Events, _ = optional_import("ignite.engine", IgniteInfo.OPT_IMPORT_VERSION, min_version, "Events")
EarlyStopping, _ = optional_import("ignite.handlers", IgniteInfo.OPT_IMPORT_VERSION, min_version, "EarlyStopping")

if TYPE_CHECKING:
    from ignite.engine import Engine
else:
    Engine, _ = optional_import(
        "ignite.engine", IgniteInfo.OPT_IMPORT_VERSION, min_version, "Engine", as_type="decorator"
    )



[docs]
class EarlyStopHandler:
    """
    EarlyStopHandler acts as an Ignite handler to stop training if no improvement after a given number of events.
    It‘s based on the `EarlyStopping` handler in ignite.

    Args:
        patience: number of events to wait if no improvement and then stop the training.
        score_function: It should be a function taking a single argument, an :class:`~ignite.engine.engine.Engine`
            object that the handler attached, can be a trainer or validator, and return a score `float`.
            an improvement is considered if the score is higher.
        trainer: trainer engine to stop the run if no improvement, if None, must call `set_trainer()` before training.
        min_delta: a minimum increase in the score to qualify as an improvement,
            i.e. an increase of less than or equal to `min_delta`, will count as no improvement.
        cumulative_delta: if True, `min_delta` defines an increase since the last `patience` reset, otherwise,
            it defines an increase after the last event, default to False.
        epoch_level: check early stopping for every epoch or every iteration of the attached engine,
            `True` is epoch level, `False` is iteration level, default to epoch level.

    Note:
        If in distributed training and uses loss value of every iteration to detect early stopping,
        the values may be different in different ranks. When using this handler with distributed training,
        please also note that to prevent "dist.destroy_process_group()" hangs, you can use an "all_reduce" operation
        to synchronize the stop signal across all ranks.

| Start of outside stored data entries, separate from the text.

(** [detect_on_connection] after its query *)
Definition inspect (probe : ServerProbe.t) : Result BackendInfo.t SchemaError.t :=
  let? kind := identify probe in
  let? version := ok_or (parse_server_version (ServerProbe.version probe))
                    (SchemaError.BackendMismatch
                       ("cannot parse " +:+ BackendKind.debug kind +:+ " server version "
                        +:+ debug_str (ServerProbe.version probe))) in
  if negb (supported kind version)
  then mismatch ("unsupported " +:+ BackendKind.debug kind +:+ " server release "
                 +:+ pretty (ServerVersion.major version) +:+ "."
                 +:+ pretty (ServerVersion.minor version) +:+ "."
                 +:+ pretty (ServerVersion.patch version))
  else
  let zone := to_ascii_uppercase (trim (ServerProbe.time_zone probe)) in
  if negb (bool_decide (zone = "+00:00") || bool_decide (zone = "UTC"))
  then mismatch ("session time_zone must be UTC, got " +:+ debug_str (ServerProbe.time_zone probe))
  else
  let capabilities := capabilities kind version in
  if negb (Capabilities.skip_locked capabilities)
     || negb (Capabilities.enforced_checks capabilities)
  then mismatch "server lacks required SKIP LOCKED or enforced CHECK support"
  else
  let modes := split "," (ServerProbe.sql_mode probe) in
  if negb (existsb is_strict modes)
  then mismatch ("strict SQL mode is required, got " +:+ debug_str (ServerProbe.sql_mode probe))
  else if existsb (fun mode => eq_ignore_ascii_case mode "NO_AUTO_VALUE_ON_ZERO") modes
  then mismatch "NO_AUTO_VALUE_ON_ZERO is incompatible with positive AUTO_INCREMENT row IDs"
  else if negb (eq_ignore_ascii_case (ServerProbe.transaction_isolation probe) "REPEATABLE-READ")
  then mismatch ("transaction isolation must be REPEATABLE-READ, got "
                 +:+ debug_str (ServerProbe.transaction_isolation probe))
  else
  let? _ := check_charsets
              [("character_set_client", ServerProbe.character_set_client probe);
               ("character_set_connection", ServerProbe.character_set_connection probe);
               ("character_set_results", ServerProbe.character_set_results probe)] in
  if negb (String.prefix "utf8mb4_" (to_ascii_lowercase (ServerProbe.collation_connection probe)))
  then mismatch ("connection collation must be utf8mb4, got "
                 +:+ debug_str (ServerProbe.collation_connection probe))
  else Ok (BackendInfo.Make kind version capabilities (ServerProbe.transaction_isolation probe)).

Context `{MyEnv, MyServer}.

Definition detect_on_connection : M (Result BackendInfo.t SchemaError.t) :=
  try* probe := server_query server_probe else SchemaError.sql "detect MySQL/MariaDB backend" in
  ret (inspect probe).

(** A connection of the pool. *)
Definition acquire : M (Result unit SqlxError.t) := server_query (fun _ => tt).

Definition detect : M (Result BackendInfo.t SchemaError.t) :=
  try* _ := acquire else SchemaError.sql "acquire backend detection connection" in
  detect_on_connection.
End Detect.

(** ** What is accepted *)

(** Releases in their order. *)
Definition at_least (major minor : Z) (version : ServerVersion.t) : Prop :=
  major < ServerVersion.major version \/
  ServerVersion.major version = major /\ minor <= ServerVersion.minor version.

(** The first supported release of a family. *)
Definition recent (kind : BackendKind.t) (version : ServerVersion.t) : Prop :=
  match kind with
  | BackendKind.MySql => at_least 8 4 version
  | BackendKind.MariaDb => at_least 11 8 version
  end.

(** A release as a server writes it: three numbers and the rest of its name. *)
Definition version_text (version : ServerVersion.t) (rest : string) : string :=
  pretty (ServerVersion.major version) +:+ String "."
    (pretty (ServerVersion.minor version) +:+ String "."
       (pretty (ServerVersion.patch version) +:+ rest)).

(** A session whose texts and instants mean what the adapter takes them for. *)
Record suitable_session (probe : ServerProbe.t) : Prop := {
  s_zone : to_ascii_uppercase (trim (ServerProbe.time_zone probe)) = "+00:00" \/
           to_ascii_uppercase (trim (ServerProbe.time_zone probe)) = "UTC";
  s_strict : exists mode, mode ∈ split "," (ServerProbe.sql_mode probe) /\ is_strict mode = true;
  s_auto_value : forall mode, mode ∈ split "," (ServerProbe.sql_mode probe) ->
    eq_ignore_ascii_case mode "NO_AUTO_VALUE_ON_ZERO" = false;
  s_isolation :
    eq_ignore_ascii_case (ServerProbe.transaction_isolation probe) "REPEATABLE-READ" = true;
  s_charsets : Forall (fun charset => eq_ignore_ascii_case charset "utf8mb4" = true)
    [ServerProbe.character_set_client probe; ServerProbe.character_set_connection probe;
     ServerProbe.character_set_results probe];
  s_collation :
    String.prefix "utf8mb4_" (to_ascii_lowercase (ServerProbe.collation_connection probe)) = true;
}.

The mechanism can be implemented in the `score_function`. The following
        is an example:

        .. code-block:: python

            import os

            import torch
            import torch.distributed as dist


            def score_function(engine):
                val_metric = engine.state.metrics["val_mean_dice"]
                if dist.is_initialized():
                    device = torch.device("cuda:" + os.environ["LOCAL_RANK"])
                    val_metric = torch.tensor([val_metric]).to(device)
                    dist.all_reduce(val_metric, op=dist.ReduceOp.SUM)
                    val_metric /= dist.get_world_size()
                    return val_metric.item()
                return val_metric


        User may attach this handler to validator engine to detect validation metrics and stop the training,
        in this case, the `score_function` is executed on validator engine and `trainer` is the trainer engine.

    """

    def __init__(
        self,
        patience: int,
        score_function: Callable,
        trainer: Engine | None = None,
        min_delta: float = 0.0,
        cumulative_delta: bool = False,
        epoch_level: bool = True,
    ) -> None:
        self.patience = patience
        self.score_function = score_function
        self.min_delta = min_delta
        self.cumulative_delta = cumulative_delta
        self.epoch_level = epoch_level
        self._handler = None

        if trainer is not None:
            self.set_trainer(trainer=trainer)


[docs]
    def attach(self, engine: Engine) -> None:
        """
        Args:
            engine: Ignite Engine, it can be a trainer, validator or evaluator.
        """
        if self.epoch_level:
            engine.add_event_handler(Events.EPOCH_COMPLETED, self)
        else:
            engine.add_event_handler(Events.ITERATION_COMPLETED, self)



[docs]
    def set_trainer(self, trainer: Engine) -> None:
        """
        Set trainer to execute early stop if not setting properly in `__init__()`.
        """
        self._handler = EarlyStopping(
            patience=self.patience,
            score_function=self.score_function,
            trainer=trainer,
            min_delta=self.min_delta,
            cumulative_delta=self.cumulative_delta,
        )


    def __call__(self, engine: Engine) -> None:
        if self._handler is None:
            raise RuntimeError("please set trainer in __init__() or call set_trainer() before training.")
        self._handler(engine)